Although many studies since that time have provided limited evidence, they have often been too small to be viewed as conclusive. However, I want to mention two that stand out. First, in 2005, Dr Doug Bremner from Atlanta university published a study using brain imaging before and after four months of treatment with Roaccutane. The images clearly showed an impact on brain function, associating the drug with a decrease in function of the frontal lobe—a part of the brain that regulates emotion. Secondly, Dr Sarah Bailey from Bath university undertook studies on young adult mice and rats. When the animals were put through a “forced swim” test, where they were placed in water, those on Roaccutane spent longer being immobile, without attempting to escape, than those on antibiotics—a change in behaviour consistent with depression-related behaviour in the animals. Of course, humans and mice are very different and therefore much more research is necessary. However, at the very least Dr Bailey’s findings should be seen as a caution to doctors prescribing the drug.
These studies simply are not enough. It is evident that not everyone who takes Roaccutane develops depression, but there is clearly a vulnerable population of patients who do. Investigations just have not gone far enough to find out why that group is vulnerable, but such research is vital. Surely, before we lose more young lives to the psychological impact of the drug, there is a clear case for further study on a larger scale.
Roche consistently says that it does not know the mechanism by which the drug actually works.
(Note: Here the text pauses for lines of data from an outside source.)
Lemma no_reported l1 l2 :
  forallb isScanEvent l1 = true -> forallb isUnlinked l2 = true ->
  existsb isReported (l1 ++ l2) = false.
Proof.
  intros H1 H2. rewrite existsb_app.
  assert (E1 : existsb isReported l1 = false).
  { clear H2. induction l1 as [|e l IH]; [reflexivity|].
    cbn in H1. apply andb_true_iff in H1. destruct H1 as [He Hl].
    destruct e; try discriminate; cbn; apply IH, Hl. }
  assert (E2 : existsb isReported l2 = false).
  { clear H1 E1. induction l2 as [|e l IH]; [reflexivity|].
    cbn in H2. apply andb_true_iff in H2. destruct H2 as [He Hl].
    destruct e; try discriminate; cbn; apply IH, Hl. }
  rewrite E1, E2. reflexivity.
Qed.

(** How the body of [main] ends. *)
Definition bodyOutcome (new : list event) (o : outcome unit) : Prop :=
  match o with
  | Exit code =>
      existsb failedPost new = false /\
      ((code = 1%Z /\ maliciousIn new) \/
       (code = 0%Z /\ ~ maliciousIn new /\ existsb isReported new = false))
  | Throw _ =>
      existsb failedPost new = false \/
      exists pre batch r,
        new = pre ++ [Post batch r] /\ decode r = None /\
        existsb failedPost pre = false
  | Ret _ => False
  end.

Lemma mainBody_events w o w' :
  mainBody w = (o, w') ->
  exists new d,
    w' = mkWorld d (trace w ++ new) /\
    existsb isFatalError new = false /\
    bodyOutcome new o.
Proof.
  unfold mainBody, bind, discover.
  destruct (findPackageJsonFiles [] (disk w) []) as [files|].
  - destruct (List.length files =? 0).
    + unfold exit. intros H. injection H as <- <-. exists [], (disk w).
      split; [apply world_eta|]. split; [reflexivity|]. cbn.
      split; [reflexivity|]. right. split; [reflexivity|].
      split; [exact not_maliciousIn_nil | reflexivity].
    + destruct (forEachManifest files initialLocals w) as [o1 w1] eqn:H1.
      apply forEachManifest_events in H1.
      destruct H1 as [new1 [d1 [-> [Hs1 Ht1]]]].
      destruct o1 as [st|e|c]; [| |destruct Ht1].
      * destruct Ht1 as [Hok1 Hhas].
        destruct (cleanup_events (tempLockFiles st)
                    (mkWorld d1 (trace w ++ new1)))
          as [new2 [d2 [-> Hs2]]].
        cbn [disk trace] in *.
        pose proof (after_scan_unlinked _ Hs2) as Ha2.
        destruct (after_scan _ Ha2) as [Hok2 _].
        destruct (hasVulnerabilities st) eqn:Hv.
        -- rewrite report_events. unfold exit. cbn [disk trace].
           intros H. injection H as <- <-.
           exists (new1 ++ new2 ++ map Reported (allFindings st)), d2.
           split; [rewrite <- !app_assoc; reflexivity|].
           assert (Ha : forallb isAfterScan
                          (new2 ++ map Reported (allFindings st)) = true)
             by (rewrite forallb_app, Ha2; apply after_scan_reported).
           split.
           { rewrite existsb_app, (no_fatal_scan _ Hs1).
             apply no_fatal_after_scan, Ha. }
           cbn [bodyOutcome]. split.
           { rewrite existsb_app, Hok1. apply (after_scan _ Ha). }
           left. split; [reflexivity|].
           apply (malicious_after_scan _ _ Ha).
           destruct (proj1 Hhas eq_refl) as [T|Hm];
             [discriminate T | exact Hm].
        -- unfold exit. intros H. injection H as <- <-.
           exists (new1 ++ new2), d2.
           split; [rewrite <- !app_assoc; reflexivity|]. split.
           { rewrite existsb_app, (no_fatal_scan _ Hs1).
             apply no_fatal_after_scan, Ha2. }
           cbn [bodyOutcome]. split.
           { rewrite existsb_app, Hok1, Hok2. reflexivity. }
           right. split; [reflexivity|]. split.
           ++ rewrite (malicious_after_scan _ _ Ha2). intros Hm.
              assert (T : false = true) by (apply Hhas; right; exact Hm).
              discriminate T.
           ++ apply no_reported; assumption.
      * intros H. injection H as <- <-. exists new1, d1.
        split; [reflexivity|]. split; [apply no_fatal_scan, Hs1|].
        exact Ht1.
  - intros H. injection H as <- <-. exists [], (disk w).
    split; [apply world_eta|]. split; [reflexivity|]. left. reflexivity.
Qed.


Lemma existsb_false_In {A} (f : A -> bool) (l : list A) (a : A) :
  existsb f l = false -> In a l -> f a = false.
Proof.
  intros H Hin. destruct (f a) eqn:E; [|reflexivity].
  assert (T : existsb f l = true) by (apply existsb_exists; eauto).
  congruence.
Qed.

(** C4. If a request of the run meets a network error, or a reply that
    does not decode, the process exits with code 1: that request is the
    last thing the run does before it reports the fatal error, and every
    request before it was answered. *)
Theorem transport_failure_is_fatal (w : world) :
  exists new d,
    snd (main w) = mkWorld d (trace w ++ new) /\
    forall batch r,
      In (Post batch r) new -> decode r = None ->
      fst (main w) = 1%Z /\
      exists pre,
        new = pre ++ [Post batch r; FatalError] /\
        existsb failedPost pre = false.
Proof.
  unfold main. destruct (mainBody w) as [o w'] eqn:Hb.
  apply mainBody_events in Hb. destruct Hb as [new [d [-> [Hnf Hout]]]].
  assert (Hbad : forall l batch r,
             existsb failedPost l = false -> In (Post batch r) l ->
             decode r = None -> False).
  { intros l batch r Hl Hin Hr.
    pose proof (existsb_false_In _ _ _ Hl Hin) as T.
    cbn in T. rewrite Hr in T. discriminate T. }
  destruct o as [[]|e|code]; cbn [bodyOutcome fst snd disk trace] in *.
  - destruct Hout.
  - exists (new ++ [FatalError]), d.
    split; [rewrite app_assoc; reflexivity|].
    intros batch r Hin Hr. split; [reflexivity|].
    apply in_app_or in Hin. destruct Hin as [Hin|[T|[]]]; [|discriminate T].
    destruct Hout as [Hok | [pre [b [r' [-> [Hr' Hpre]]]]]].
    + destruct (Hbad _ _ _ Hok Hin Hr).
    + apply in_app_or in Hin. destruct Hin as [Hin|[E|[]]].
      * destruct (Hbad _ _ _ Hpre Hin Hr).
      * injection E as -> ->. exists pre. rewrite <- app_assoc.
        split; [reflexivity | exact Hpre].
  - exists new, d. split; [reflexivity|].
    intros batch r Hin Hr. destruct Hout as [Hok _].
    destruct (Hbad _ _ _ Hok Hin Hr).
Qed.

End Run.

(* ================================================================== *)
(** * Temporary lock files *)
(* ================================================================== *)

Section Temporary.

Context {X : Externals}.

Lemma dirname_pathJoin dir name : dirname (pathJoin dir name) = dir.
Proof. apply removelast_last. Qed.

Lemma basename_pathJoin dir name : basename (pathJoin dir name) = name.
Proof. apply last_last. Qed.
Therefore, one might conclude that it is none the wiser about, or perhaps is not interested in, how these side effects work. However, one cannot ignore the fact that isotretinoin—I cannot pronounce it properly—is the only drug not designed to affect mental state that features in the USA’s top 10 list of drugs associated with depression. In response to the idea of a link between Roaccutane and depression, many people have suggested that the victims were already depressed because of their acne. While acne may indeed reduce self-esteem—many acne sufferers will know what I mean by that—it is an exaggeration to generally describe people who suffer from acne as being in the grip of depression.
That description just sounds ridiculous. Surely, if this drug is effective at curing acne, if someone took it and their acne was cured, they would not be depressed by having acne because their acne would have gone. There is no way acne could be described as being the cause of the depression.